Aggressiv-undemokratische Positionen und Handlungen, die die freie Entfaltung der Persönlichkeit, die persönliche Würde und die körperliche sowie geistige Unversehrtheit gefährden oder beeinträchtigen, lehnen wir entschieden ab, besonders wenn sie religiös motiviert daherkommen.

Es gibt Fälle, in denen christlicher Glaube ein klares Nein erfordert: Bei allen Themen, die menschen- und lebensverachtende Tendenzen aufweisen. Gleichsam ergibt sich ein ebenso klares Ja zu lebens- und entwicklungsfördernden Perspektiven. In der persönlichen Hinwendung von Jesus Christus zu den Armen und Benachteiligten und seinem gleichwertigen Verhalten jedem gegenüber; in seinem Ausbrechen aus den Kreisläufen von Gewalt und Gegengewalt, von Hass, Neid und Missgunst, auch in der Einstellung 'Gott mehr zu gehorchen als den Menschen' finden wir Motive für ein Handeln in Nächstenliebe und dem Streben nach Gerechtigkeit und Vergebung.

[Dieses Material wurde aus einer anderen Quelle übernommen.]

Lemma quiet_rdynamic_close : sat quiet rdynamic_close.
Proof.
  intros c c' ms E Hw.
  assert (Hc : coarse c ms c').
  { revert E. unfold rdynamic_close. repeat (apply sat_andthen; [apply _| |]);
      first [apply coarse_open|apply coarse_input|apply coarse_output|
             apply quiet_coarse; first [apply quiet_read_failed|apply quiet_ibuf_empty|apply quiet_write_failed]]. }
  destruct (Hc Hw) as (S1 & A1 & O1). split; [done|]. split; [done|].
  unfold rdynamic_close in E. apply andthen_inv in E as (c1 & m1 & n1 & [= <- <-] & E & ->).
  apply andthen_inv in E as (c2 & m2 & n2 & E2 & E & ->). apply andthen_inv in E as (c3 & m3 & n3 & [= <- <-] & E & ->).
  apply andthen_inv in E as (c4 & m4 & n4 & E4 & E & ->). apply andthen_inv in E as (c5 & m5 & n5 & [= <- <-] & E6 & ->).
  destruct (write_failed_states _ _ _ E6) as ((_ & _ & B6 & _) & I6 & O6).
  destruct (ibuf_empty_states _ _ _ E4) as ((_ & _ & B4 & _) & _ & L4).
  assert (R2 : m2 = [] /\ istate c2 <> CHAN_INPUT_OPEN).
  { unfold chan_read_failed in E2. cbn [istate set_type] in E2. destruct (istate c) eqn:Ei;
      [|injection E2 as <- <-; cbn; split; [done|congruence]..].
    apply andthen_inv in E2 as (c6 & m6 & n6 & E6' & [= <- <-] & ->).
    destruct (shutdown_read_eq _ _ _ E6') as [-> _]. done. }
  destruct R2 as [-> R2]. cbn [app].
  assert (Hnl : ~ live c').
  { unfold live. rewrite I6. cbn. apply (L4 eq_refl R2). }
  split; [split|split].
  - tauto.
  - exists []. left. by rewrite bytes_app, B4, B6.
  - done.
  - intros [_ ?]. done.
Qed.

(** ** Local events *)

Definition local_event (e : event) (c : Channel) : Prop :=
  match e with
  | ERecv _ => False
  | EWrite (Some n) _ _ => n <= zlen (output c)
  | EEfdWrite (Some n) => n <= zlen (extended c)
  | _ => True
  end.

(** Bytes read from, and written to, the local descriptors. *)
Definition reads (e : event) (c : Channel) : list Z :=
  match e with ERead (IOData buf) _ => if rfd c =? -1 then [] else buf | _ => [] end.
Definition writes (e : event) (c : Channel) : list Z :=
  match e with
  | EWrite (Some n) _ _ => if (wfd c =? -1) || (zlen (output c) =? 0) || (n <=? 0) then [] else ztake n (output c)
  | _ => []
  end.

Definition moved (rd wr : list Z) (c : Channel) (ms : list chan_msg) (c' : Channel) : Prop :=
  same_static c c' /\ acct c ms c' /\
  ((live c' -> live c /\ input c ++ rd = bytes ms ++ input c') /\
   exists rest, bytes ms = [] \/ (live c /\ input c ++ rd = bytes ms ++ rest)) /\
  (exists rest, output c = wr ++ output c' ++ rest) /\
  (accepting c' -> accepting c /\ output c = wr ++ output c').

Lemma quiet_moved c ms c' : window_ok c -> quiet c ms c' -> moved [] [] c ms c'.
Proof.
  intros Hw Hq. destruct (Hq Hw) as (S & A & (L & B) & (O & P)). split; [done|]. split; [done|].
  split; [split|split].
  - intros Hl. rewrite app_nil_r. by apply L.
  - destruct B as [rest B]. exists rest. by rewrite app_nil_r.
  - destruct O as [->| ->]; [exists []; by rewrite app_nil_r|by exists (output c)].
  - intros Ha. destruct (P Ha) as [? ->]. done.
Qed.

Lemma quiet_fail f : sat quiet f -> sat quiet (chan_fail f).
Proof.
  intros Hf c c' ms. unfold chan_fail. destruct (negb _); [|apply Hf]. intros [= <- <-].
  apply quiet_calm, calm_type. intros [?|[?|[?|?]]]; done.
Qed.

Lemma acct_same c c' :
  window_ok c -> same_static c c' -> remote_window c' = remote_window c -> local_window c' = local_window c ->
  0 <= local_consumed c' ->
  local_consumed c' + zlen (output c') + ext_held c' <= local_consumed c + zlen (output c) + ext_held c ->
  acct c [] c'.
Proof.
  intros (W1 & W2 & W3 & W4 & W5 & W6 & W7) (S1 & S2 & S3 & S4 & S5) R V C L. unfold acct. cbn.
  split_and!; [|lia|lia|constructor]. unfold window_ok. rewrite R, V, S1, S3, S5. split_and!; done || lia.
Qed.

Lemma moved_write c n :
  window_ok c -> 0 < n <= zlen (output c) ->
  moved [] (ztake n (output c)) c []
    (set_local (local_window c) (u32 (local_consumed c + (zlen (output c) - zlen (zdrop n (output c)))))
       (set_output (zdrop n (output c)) c)).
Proof.
  intros Hw Hn. pose proof Hw as (W1 & W2 & W3 & W4 & W5 & W6 & W7).
  pose proof (ext_held_nonneg c) as Hx.
  assert (Hz : zlen (zdrop n (output c)) = zlen (output c) - n) by (apply zlen_zdrop; lia).
  rewrite Hz. replace (zlen (output c) - (zlen (output c) - n)) with n by lia.
  rewrite u32_small by lia. split; [done|]. split; [|split; [split|split]].
  - apply acct_same; try done; cbn; [lia|]. unfold ext_held in *. cbn. rewrite Hz. lia.
  - intros Hl. by rewrite app_nil_r.
  - exists []. by left.
  - exists []. cbn. by rewrite app_nil_r, ztake_zdrop.
  - intros Ha. cbn. by rewrite ztake_zdrop.
Qed.

Lemma quiet_pre_open_drain : sat quiet channel_pre_open_drain.
Proof.
  intros c c' ms. unfold channel_pre_open_drain. destruct (_ || _); [|apply quiet_done].
  destruct (_ >? _); [apply quiet_done|]. case_bool_decide; [|apply quiet_done].
  destruct (CHANNEL_EFD_OUTPUT_ACTIVE c); [apply quiet_done|apply quiet_obuf_empty].
Qed.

Als Angehörige verschiedener Glaubensrichtungen und Denominationen wollen wir keine von diesen in den Vordergrund rücken, sondern uns an dem gemeinsamen Ideal orientieren: Jesus Christus.

Unterzeichnende

  1. Jmueller 20:46, 30. Apr. 2012 (CEST)
  2. Cruel 20:49, 30. Apr. 2012 (CEST)
  3. Aracis 21:33, 30. Apr. 2012 (CEST)
  4. Matti.her 22:24, 30. Apr. 2012 (CEST)
  5. Sören 23:49, 30. Apr. 2012 (CEST)
  6. Leibowitz
  7. Bussela 01:28, 1. Mai 2012 (CEST)
  8. Morcel 07:10, 1. Mai 2012 (CEST)
  9. Bastel 10:44, 1. Mai 2012 (CEST)
  10. Elli-0815 13:13, 1. Mai 2012 (CEST)
  11. Jbenno 13:49, 1. Mai 2012 (CEST)
  12. FrauMaja 20:06, 1. Mai 2012 (CEST)
  13. Kai Gödde 20:50, 1. Mai 2012 (CEST)
  14. Anders 20:55, 1. Mai 2012 (CEST)
  15. Rainer Klute 20:56, 1. Mai 2012 (CEST)
  16. HerrFriedlich 20:59, 1. Mai 2012 (CEST)

Unterstützende

  1. Universalist +1 von einem säkularen agnostischen Atheisten
  2. ChaosKind 20:45, 1. Mai 2012 (CEST) ebenfalls Atheist finde ich die Sache gut und wichtig.
  3. Yorvik 20:59, 1. Mai 2012 (CEST)+1 ebenfalls Atheist
  4. Hatch 21:01, 1. Mai 2012 (CEST)
  5. Ungebeten 21:23, 1. Mai 2012 (CEST)
  6. Aloxo 21:54, 1. Mai 2012 (CEST) beinahe Pastafari
  7. Neil Brainstrong 22:24, 1. Mai 2012 (CEST) Atheist/Materialist/Physikalist - Pro Religionsfreiheit, Pro Meinungsfreiheit, Pro Gewissensfreiheit!
  8. Fredo allein dass sich hier die Christen nach 2000 Jahren überkonfessionell einig sind, zeigt, dass Ihr Glauben nicht in "Konkurrenz" zu Überzeugungen als Pirat steht. Respekt für die Formulierung des Textes. Bin strikt gegen Ausgrenzung, nur weil jemand Überzeugungen hat, die religiös bedingt sind, solange sich das mit dem Grundgesetz deckt. Ist für mich was sehr Grundlegendes bei Piraten.
  9. Ch n 23:25, 1. Mai 2012 (CEST)
  10. --Stefan51278 00:16, 2. Mai 2012 (CEST)
  11. Vinz (weil wir dringend einen sachlichen Diskurs über Religion und Kirchen brauchen)
  12. -- Klischeepunk 00:25, 2. Mai 2012 (CEST) (Weil ich den Ansatz voll und ganz unterstütze.)
  13. Silent-Bob

Gegner

  1. Alex Religion egal welche hat in Parteien / Staat nichts zu suchen!
  2. Ali Religion hat Privatsache zu bleiben. Ihr schreibt das ihr gegen Antireligiöse Stellung bezieht. Ich als Atheist fühle mich angegriffen. Auch der letzte Satz ist blanker Hohn gegen alle nicht Christen.
  3. Yuuki83 Zu viel schlechte Erfahrungen mit Religion und damit verbundener Ausgrenzung gemacht, als dass ich dies je unterstützen könnte!
  4. Haindl
  5. wopr Glaubensrichtungs-agnostisch sein wollen und unsern Jesus als Ideal haben? Sehr weitsichtig, warum Jeses von mehreren 1000en? Liste von Göttern
  6. sam_mumm Politische Entscheidungen müssen auf rationaler Basis getroffen werden. Esoterik und Religion sind hier fehl am Platz (-> Privatsache).
  7. Sebastian Politik und Religion sollte man strengstens trennen. #ausgründen
  8. Jonathan Maurer Eine klare und strikte Trennung von Staat und Religion, ganz gleich welche, ist für mich unabdingbarer für eine demokratische Politik.